Обогнув пo пути топкую лощину, заросшую ивняком и кугой, где паслись, отфыркиваясь и хлеща себя за какие-то провинности несколько колхозных лошадей, которые, увидев нас, обеспокоенно шарахнулись в сторону, мы остановились возле навалившейся на берег раскидистой ветлы у входа в наше обетование.
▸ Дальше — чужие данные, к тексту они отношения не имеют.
(* ===== verification/Session.v ===== *)
(** * Server sessions

    [nsmt-server/src/session.rs]: one task per connection.  The handler is a
    state-and-error monad over the session: the server state and the disk it
    shares with other sessions, its pending upload and the frames it sent.  A
    frame is sent when it can be encoded; the memory pool is the interface
    [MemoryPool] of [Memory]; each call into the registry, the lock table or the server state
    is one atomic step, so other sessions act between frames. *)

From S2P Require Import Prelude Paths Wire Messages Codec Crypto Store Locks Registry Tenants Db State Tree Memory.

(** Why a session task ends early: an error it returns, or a panic. *)
Inductive serr : Set :=
| SErr (e : NsmtError)
| SMsg (m : string)
| SPanic.

(** [nonce()]: the clock and the host's machine id. *)
Definition nonce (now : Z) (machine_id : string) : string :=
  "nsmt-nonce-" +:+ dec now +:+ "-" +:+ machine_id.

Record PendingUpload : Type := mkPending {
  pu_blob_id : string;
  pu_size : Z;
  total_chunks : Z;
  temp_path : string;
  received : list bool;
  received_count : Z;
}.

Section Session.
Context `{Backend} `{Codec} `{HexCodec} `{Ed25519} `{Sha256} `{Aead} `{MemoryPool}.

(** What is fixed for the connection: the server's environment, whether info
    messages are logged, the builder of the S3 client, the peer's address. *)
Record Conn : Type := mkConn {
  c_env : env;
  log_info : bool;
  s3_build : env -> result string unit;
  remote_addr : string;
  db_up : bool;
}.

Record Sess : Type := mkSess {
  sv : ServerState;
  tenants : TenantMap;
  world : World;
  pending_upload : option PendingUpload;
  out : list Frame;
}.

Definition M (A : Type) : Type := Sess -> result serr A * Sess.
Definition ret {A} (a : A) : M A := fun s => (Ok a, s).
Definition fail {A} (e : serr) : M A := fun s => (Err e, s).
Definition mbind_ {A B} (m : M A) (k : A -> M B) : M B := fun s =>
  match m s with
  | (Ok a, s') => k a s'
  | (Err e, s') => (Err e, s')
  end.
Notation "x <~ c ; k" := (mbind_ c (fun x => k)) (at level 100, c at next level, right associativity).

Definition gets {A} (f : Sess -> A) : M A := fun s => (Ok (f s), s).
Definition set_sv (v : ServerState) : M unit := fun s =>
  (Ok tt, mkSess v (tenants s) (world s) (pending_upload s) (out s)).
Definition set_world (w : World) : M unit := fun s =>
  (Ok tt, mkSess (sv s) (tenants s) w (pending_upload s) (out s)).
Definition set_tenants (t : TenantMap) : M unit := fun s =>
  (Ok tt, mkSess (sv s) t (world s) (pending_upload s) (out s)).
Definition set_pending (p : option PendingUpload) : M unit := fun s =>
  (Ok tt, mkSess (sv s) (tenants s) (world s) p (out s)).
Definition lift {A} (r : result NsmtError A) : M A :=
  match r with Ok a => ret a | Err e => fail (SErr e) end.

(** [fs.send(&f).await?] and [fs.send_json(..).await?] *)
Definition send (f : Frame) : M unit :=
  _ <~ lift (encode f);
  fun s => (Ok tt, mkSess (sv s) (tenants s) (world s) (pending_upload s) (out s ++ [f])).
Definition send_json {T} `{Serde T} (ty : FrameType.t) (v : T) : M unit := send (from_json ty 0 v).

(** Steps on the shared state, its registry and its lock table. *)
Definition state_op {A} (f : ServerState -> A * ServerState) : M A := fun s =>
  let '(a, v) := f (sv s) in
  (Ok a, mkSess v (tenants s) (world s) (pending_upload s) (out s)).
Definition reg_op {A} (f : Reg.Registry -> A * Reg.Registry) : M A := fun s =>
  let v := sv s in
  let '(a, r) := f (registry v) in
  (Ok a, mkSess (mkServerState r (locks v) (db v) (object_stores v) (object_owners v) (usage_bytes v))
           (tenants s) (world s) (pending_upload s) (out s)).
Definition lock_op_ {A} (f : LockTable -> A * LockTable) : M A := fun s =>
  let v := sv s in
  let '(a, l) := f (locks v) in
  (Ok a, mkSess (mkServerState (registry v) l (db v) (object_stores v) (object_owners v) (usage_bytes v))
           (tenants s) (world s) (pending_upload s) (out s)).
Definition reg_do (f : Reg.Registry -> Reg.Registry) : M unit := reg_op (fun r => (tt, f r)).

Definition send_error (code message : string) (request_id : option string) : M unit :=
  send_json FrameType.Error (ErrorMsg.mk code message request_id).

(** ** Chunks *)

Definition slice (l : bytes) (a b : Z) : bytes := take (Z.to_nat (b - a)) (drop (Z.to_nat a) l).

(** The chunk of an object a [FILE_GET] is answered with. *)
Definition chunk_of (data : bytes) (idx : Z) : bytes :=
  let start := wrap64 (idx * CHUNK_SIZE) in
  if start <? len data then slice data start (Z.min (start + CHUNK_SIZE) (len data)) else [].

(** [handle_chunk] on the disk: the new upload record and the disk, or an error
    (with the disk as the steps before it left it). *)
Definition handle_chunk (e : env) (pu : PendingUpload) (payload : bytes) (user_domain : string) (fs : files)
    : result serr PendingUpload * files :=
  if len payload <? 4 then (Ok pu, fs)
  else
    let idx := le_val (take 4 payload) in
    if (total_chunks pu <=? idx) || default false (received pu !! Z.to_nat idx) then (Ok pu, fs)
    else
      match (match from_env e (Some user_domain) with
             | Some k => e2e_decrypt k (drop 4 payload) idx
             | None => Ok (drop 4 payload)
             end) with
      | Err x => (Err (SErr x), fs)
      | Ok data =>
          match create_parent (temp_path pu) fs with
          | None => (Err (SMsg "create_dir_all"), fs)
          | Some fs1 =>
              match fs_write_at (temp_path pu) (wrap64 (idx * CHUNK_SIZE)) data fs1 with
              | None => (Err (SMsg "write"), fs1)
              | Some fs2 =>
                  (Ok (mkPending (pu_blob_id pu) (pu_size pu) (total_chunks pu) (temp_path pu)
                         (<[Z.to_nat idx := true]> (received pu)) (wrap64 (received_count pu + 1))), fs2)
              end
          end
      end.
(** A frame of another tenant. *)
Lemma others_spares d d0 s s' :
  d0 <> d -> others_same d0 s s' -> (Reg.registry_wf (registry (sv s)) -> Reg.registry_wf (registry (sv s'))) -> spares d s s'.
Proof.
  intros Hne (Ho & _ & _ & _ & _ & Hq) Hwf' Hwf. split; [auto|]. destruct (Ho d ltac:(done)) as (E1 & E2 & E3). split; [done..|].
  intros ch Hc. apply Hq. intros Hc0. by apply (foreign_chan d d0 _ ch ch Hwf Hne Hc Hc0).
Qed.

Lemma preserves_spares {A} d d0 (m : M A) e :
  d0 <> d -> preserves (others_same d0) m -> preserves (evolves e) m -> preserves (spares d) m.
Proof. intros Hne Ho He s. apply (others_spares d d0); [done|apply Ho|]. apply (gr_wf _ _ (ev_reg _ _ _ (He s))). Qed.

(** Registering with another tenant. *)
Lemma spares_register d d0 info : d0 <> d -> preserves (spares d) (reg_op (Reg.register d0 info)).
Proof.
  intros Hne. apply preserves_reg. intros s Hwf. split; [by apply registry_register_wf|].
  split; cbn; [by rewrite lookup_insert_ne|done..].
Qed.

Lemma spares_subscribe d d0 :
  d0 <> d -> preserves (spares d) (reg_op (fun r => let '(_, tx, r') := Reg.subscribe d0 r in (tx, r'))).
Proof.
  intros Hne. apply preserves_reg. intros s Hwf. split; [by apply (subscribe_wf d0)|].
  split; cbn; [by rewrite lookup_insert_ne|done..|]. intros ch Hc%subs_fresh; [|done]. by rewrite lookup_insert_ne by lia.
Qed.

Lemma spares_broadcast_except d d0 f x : d0 <> d -> preserves (spares d) (reg_do (Reg.broadcast_except d0 f x)).
Proof.
  intros Hne. eapply (preserves_spares d d0 _ (fun _ => None)); [done|apply keeps_broadcast_except|].
  apply evolves_reg_do. intros r. apply grows_broadcast_except.
Qed.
Бросив на рубчатый песок обвисшую курицу, сложив все пожитки, стянули с себя мокрую одежду, развесили на ветле, и, оставаясь нагишом, с гиканьем на манер туземцев, стали, вскидывая вверх кулаки, разогреваясь, приплясывать вокруг сваленной в кучу добычи.

В самый разгар наших победных кличей мы, загрустив, заметили, что к нам приближается Колька Манида с отвислой папиросой на широкой губе. Он, вероятно, заметил нас раньше, и шёл, любопытствуя, по нашим следам. Вид его был праздный, хотя стоял разгар рабочего дня, и Колька в это время где-нибудь был позарез нужен, это уж точно. Живя по принципу «работа не верёвка – постоит», он частенько отирался с удочкой на Ломовисе. Вот и теперь, остановившись напротив нас, по-свойски улыбаясь после вчерашнего, он резко воткнул удилище в песок возле своей правой ноги и, отстранив его, замер, как племенной вождь с боевым копьём. Вид его был по-отцовски насмешлив и самоуверен, как и подобает вождю.